"But it is not of myself that I want to speak, mignonne! I ceased, long ago, to look upon myself save as a helper, a soul with experience and tenderness behind it, to stretch out a hand and aid the unknowing, the struggling, the unlearned, the young. For myself—che sarà sarà! But for you, my Lily, what is it to be?"

"I—I don't know," said Lily, very lamely indeed.

Aunt Go looked more omniscient than ever, as she gazed at her niece.

"So undeveloped a little soul, is it?" she mused tolerantly. "Love would do much for you, little one—perhaps all."

"But I don't feel sure that—that I'm at all in love," Lily faltered foolishly.

Inwardly she was asking herself with bewilderment why it was that she could not speak sincerely about this thing to Aunt Clotilde. Perhaps it was because it was impossible not to feel that Aunt Clotilde was a good deal more interested in her own analytical dissection of the situation than in the people primarily concerned.
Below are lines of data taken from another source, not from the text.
(* ===== verification/JobTypes.v ===== *)
(** * JobTypes: EphemeralJobs, the cluster objects they become, and the client.

    Models the types of operators/ephemeral-job-operator/api/v1alpha1 and the state
    the controller of internal/controller works on. [World] is the cluster (a map of
    each kind of object), the copy of the EphemeralJob the pass works on, which every
    function of the controller shares and writes through a pointer, the clock, and
    the log of callbacks posted. A call to the API server takes its outcome from a
    script ([faults]); a server may act on a call it then reports as failed.

    Of the Kubernetes types the fields the controller reads or writes are kept; a
    field it only copies is a string. A resource quantity is its text. Times are
    nanoseconds since the epoch; the API server keeps whole seconds. *)

From S2P Require Import Prelude.

Local Open Scope string_scope.

(** ** Pods as the controller describes them *)

Inductive EnvSource :=
| EnvLiteral (value : string)
| EnvConfigMap (name key : string) (optional : bool)
| EnvSecret (name key : string) (optional : bool).
Record EnvVar := mkEnvVar { ev_Name : string; ev_Source : EnvSource }.

Record Mount := mkMount {
  mt_Name : string;
  mt_Path : string;
  mt_ReadOnly : bool;
  mt_HostToContainer : bool }.

Inductive VolumeSource :=
| EmptyDir
| ServiceAccountToken (audience : string) (expirationSeconds : Z) (path : string)
| OtherSource (text : string).
Record Volume := mkVolume { vol_Name : string; vol_Source : VolumeSource }.

Record SecurityContext := mkSecurityContext {
  sc_AllowPrivilegeEscalation : option bool;
  sc_RunAsNonRoot : option bool;
  sc_RunAsUser : option Z;
  sc_ReadOnlyRootFilesystem : option bool;
  sc_DropCapabilities : list string;
  sc_Privileged : option bool;
  sc_SeccompRuntimeDefault : bool }.

Record Probe := mkProbe {
  pr_Exec : list string;
  pr_InitialDelaySeconds : Z;
  pr_PeriodSeconds : Z;
  pr_FailureThreshold : Z;
  pr_Rest : string }.

Abbreviation ResourceList := (gmap string string).
Record Container := mkContainer {
  c_Name : string;
  c_Image : string;
  c_Command : list string;
  c_Args : list string;
  c_Env : list EnvVar;
  c_Requests : ResourceList;
  c_Limits : ResourceList;
  c_Mounts : list Mount;
  c_Security : option SecurityContext;
  c_Ports : list Z;
  c_WorkingDir : string;
  c_ImagePullPolicy : string;
  c_ReadinessProbe : option Probe;
  c_LivenessProbe : option Probe;
  c_StartupProbe : option Probe;
  c_RestartAlways : bool }.
Definition set_c_Env x r := mkContainer (c_Name r) (c_Image r) (c_Command r) (c_Args r) x (c_Requests r) (c_Limits r) (c_Mounts r) (c_Security r) (c_Ports r) (c_WorkingDir r) (c_ImagePullPolicy r) (c_ReadinessProbe r) (c_LivenessProbe r) (c_StartupProbe r) (c_RestartAlways r).
Definition set_c_Requests x r := mkContainer (c_Name r) (c_Image r) (c_Command r) (c_Args r) (c_Env r) x (c_Limits r) (c_Mounts r) (c_Security r) (c_Ports r) (c_WorkingDir r) (c_ImagePullPolicy r) (c_ReadinessProbe r) (c_LivenessProbe r) (c_StartupProbe r) (c_RestartAlways r).
Definition set_c_Limits x r := mkContainer (c_Name r) (c_Image r) (c_Command r) (c_Args r) (c_Env r) (c_Requests r) x (c_Mounts r) (c_Security r) (c_Ports r) (c_WorkingDir r) (c_ImagePullPolicy r) (c_ReadinessProbe r) (c_LivenessProbe r) (c_StartupProbe r) (c_RestartAlways r).
Definition set_c_Mounts x r := mkContainer (c_Name r) (c_Image r) (c_Command r) (c_Args r) (c_Env r) (c_Requests r) (c_Limits r) x (c_Security r) (c_Ports r) (c_WorkingDir r) (c_ImagePullPolicy r) (c_ReadinessProbe r) (c_LivenessProbe r) (c_StartupProbe r) (c_RestartAlways r).

Record Toleration := mkToleration {
  tol_Key : string;
  tol_Operator : string;
  tol_Value : string;
  tol_Effect : string }.
Record PodSpec := mkPodSpec {
  ps_RestartPolicy : string;
  ps_AutomountServiceAccountToken : option bool;
  ps_NodeSelector : gmap string string;
  ps_Tolerations : list Toleration;
  ps_PriorityClassName : string;
  ps_Ndots : string;
  ps_RunAsNonRoot : option bool;
  ps_RunAsUser : option Z;
  ps_SeccompRuntimeDefault : bool;
  ps_InitContainers : list Container;
  ps_Containers : list Container;
  ps_Volumes : list Volume;
  ps_ImagePullSecrets : list string;
  ps_TerminationGracePeriodSeconds : option Z;
  ps_RuntimeClassName : option string }.

(** ** The EphemeralJob *)

(** The phase is a string; these are the values the operator knows. *)
Definition PhaseProvisioning := "Provisioning".
Definition PhaseRunning := "Running".
Definition PhaseSucceeded := "Succeeded".
Definition PhaseFailed := "Failed".
Definition PhaseTimedOut := "TimedOut".
Definition PhaseCancelled := "Cancelled".

Definition ConditionCapacity := "CapacityAvailable".
Definition ConditionComplete := "Complete".
Definition ConditionCallbackDelivered := "CallbackDelivered".
Definition ConditionReadyNotified := "ReadyNotified".

Definition ReasonQuotaRejected := "QuotaRejected".
Definition ReasonWaitingForCapacity := "WaitingForCapacity".
Definition ReasonCapacityUnavailable := "CapacityUnavailable".
Definition ReasonScheduled := "Scheduled".
Definition ReasonPlacementUnsatisfiable := "PlacementUnsatisfiable".
Definition ReasonCapacityTimeout := "CapacityTimeout".
Definition ReasonAdmissionRejected := "AdmissionRejected".

Definition ModeService := "Service".
Definition IsolationSandboxed := "Sandboxed".
Definition DefaultKeepCheckpoints : Z := 5.

Record IdentityToken := mkIdentityToken { it_Audience : string; it_ExpirationSeconds : option Z }.
Record PeerSpec := mkPeerSpec { pe_JobName : string; pe_TargetPort : Z; pe_ListenPort : Z }.
Record ServiceSpec := mkServiceSpec { sv_Ports : list Z; sv_Type : string }.
Record OutputSpec := mkOutputSpec { ObjectPrefix : string }.

Record WorkspacePersistenceSpec := mkWorkspacePersistence {
  WorkspaceID : string;
  AppID : string;
  CheckpointIntervalSeconds : option Z;
  CheckpointOnShutdown : option bool;
  SharedWorkspaceID : string;
  KeepCheckpoints : option Z;
  RetainAllCheckpoints : bool;
  CheckpointID : string;
  ReadOnly : bool;
  SharedWorkspaceReadOnly : bool;
  SharedWorkspaceRefresh : bool;
  PinnedCheckpoints : list string }.

(** [Resources] is the requests and the limits; [Input] the raw JSON. *)
Record EphemeralJobSpec := mkEJSpec {
  Image : string;
  Command : list string;
  Args : list string;
  Env : gmap string string;
  sp_IdentityToken : option IdentityToken;
  Resources : option (ResourceList * ResourceList);
  Input : option string;
  Output : option OutputSpec;
  CallbackURL : string;
  TimeoutSeconds : Z;
  CapacityWaitSeconds : option Z;
  TTLSecondsAfterFinished : Z;
  PlacementClass : string;
  Mode : string;
  Ports : list Z;
  WorkingDir : string;
  ReadinessProbe : option Probe;
  LivenessProbe : option Probe;
  ImagePullPolicy : string;
  Sidecars : list Container;
  Volumes : list Volume;
  VolumeMounts : list Mount;
  ImagePullSecrets : list string;
  sp_Service : option ServiceSpec;
  IdleTimeoutSeconds : Z;
  ReadinessDeadlineSeconds : Z;
  MaxLifetimeSeconds : Z;
  TerminationGracePeriodSeconds : option Z;
  RequestID : string;
  Cancelled : bool;
  RetryLimit : Z;
  WorkspacePersistence : option WorkspacePersistenceSpec;
  sp_Isolation : string;
  Peer : option PeerSpec }.

Record Condition := mkCondition {
  cd_Status : bool;
  cd_Reason : string;
  cd_Message : string;
  cd_ObservedGeneration : Z }.

(** Conditions are keyed by their type, as the API declares them. *)
Record EphemeralJobStatus := mkEJStatus {
  Phase : string;
  Conditions : gmap string Condition;
  TerminalEventID : string;
  RetryCount : Z;
  JobName : string;
  PodName : string;
  ServiceName : string;
  LastActivityTime : option Z;
  StartTime : option Z;
  CompletionTime : option Z;
  ExitCode : option Z;
  Message : string;
  ObservedGeneration : Z }.
Definition set_Phase x r := mkEJStatus x (Conditions r) (TerminalEventID r) (RetryCount r) (JobName r) (PodName r) (ServiceName r) (LastActivityTime r) (StartTime r) (CompletionTime r) (ExitCode r) (Message r) (ObservedGeneration r).
Definition set_Conditions x r := mkEJStatus (Phase r) x (TerminalEventID r) (RetryCount r) (JobName r) (PodName r) (ServiceName r) (LastActivityTime r) (StartTime r) (CompletionTime r) (ExitCode r) (Message r) (ObservedGeneration r).
Definition set_TerminalEventID x r := mkEJStatus (Phase r) (Conditions r) x (RetryCount r) (JobName r) (PodName r) (ServiceName r) (LastActivityTime r) (StartTime r) (CompletionTime r) (ExitCode r) (Message r) (ObservedGeneration r).
Definition set_JobName x r := mkEJStatus (Phase r) (Conditions r) (TerminalEventID r) (RetryCount r) x (PodName r) (ServiceName r) (LastActivityTime r) (StartTime r) (CompletionTime r) (ExitCode r) (Message r) (ObservedGeneration r).
Definition set_PodName x r := mkEJStatus (Phase r) (Conditions r) (TerminalEventID r) (RetryCount r) (JobName r) x (ServiceName r) (LastActivityTime r) (StartTime r) (CompletionTime r) (ExitCode r) (Message r) (ObservedGeneration r).
Definition set_ServiceName x r := mkEJStatus (Phase r) (Conditions r) (TerminalEventID r) (RetryCount r) (JobName r) (PodName r) x (LastActivityTime r) (StartTime r) (CompletionTime r) (ExitCode r) (Message r) (ObservedGeneration r).
Definition set_LastActivityTime x r := mkEJStatus (Phase r) (Conditions r) (TerminalEventID r) (RetryCount r) (JobName r) (PodName r) (ServiceName r) x (StartTime r) (CompletionTime r) (ExitCode r) (Message r) (ObservedGeneration r).
Definition set_StartTime x r := mkEJStatus (Phase r) (Conditions r) (TerminalEventID r) (RetryCount r) (JobName r) (PodName r) (ServiceName r) (LastActivityTime r) x (CompletionTime r) (ExitCode r) (Message r) (ObservedGeneration r).
Definition set_CompletionTime x r := mkEJStatus (Phase r) (Conditions r) (TerminalEventID r) (RetryCount r) (JobName r) (PodName r) (ServiceName r) (LastActivityTime r) (StartTime r) x (ExitCode r) (Message r) (ObservedGeneration r).
Definition set_ExitCode x r := mkEJStatus (Phase r) (Conditions r) (TerminalEventID r) (RetryCount r) (JobName r) (PodName r) (ServiceName r) (LastActivityTime r) (StartTime r) (CompletionTime r) x (Message r) (ObservedGeneration r).
Definition set_Message x r := mkEJStatus (Phase r) (Conditions r) (TerminalEventID r) (RetryCount r) (JobName r) (PodName r) (ServiceName r) (LastActivityTime r) (StartTime r) (CompletionTime r) (ExitCode r) x (ObservedGeneration r).
Definition set_ObservedGeneration x r := mkEJStatus (Phase r) (Conditions r) (TerminalEventID r) (RetryCount r) (JobName r) (PodName r) (ServiceName r) (LastActivityTime r) (StartTime r) (CompletionTime r) (ExitCode r) (Message r) x.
At all events, Lily found Miss Stellenthorpe of small assistance to her, and she had been too thoroughly imbued with the doctrine of distrust of her own instincts to consider the possibility of solving her own problems without extraneous advice. She did not want to consult Philip, because he was her father, and she took it for granted that he would therefore take her decision upon himself, with a strong bias in favour of any course least advocated by herself. Theoretically, Lily had been taught that parents sacrificed everything for their children. Practical experience of Philip's and of Eleanor's anxious, tender tyranny and immutable conviction of their own omnipotence no less than omniscience, in all matters concerning their offspring, had quite unconsciously led her to the opposite conclusion.

She thought timidly of consulting her old schoolmistress, Miss Melody. Had not Miss Melody put herself and all her experience at Lily's disposal, and had she not declared that girls who had been once under her charge at school still turned to her for help and counsel that she gladly and proudly gave?

With this species of mental reservation to strengthen her, Lily left Genazzano without making any definite confidence to Aunt Clo.

"I don't really feel as if I knew my own mind, just now," she said apologetically, and not altogether untruly.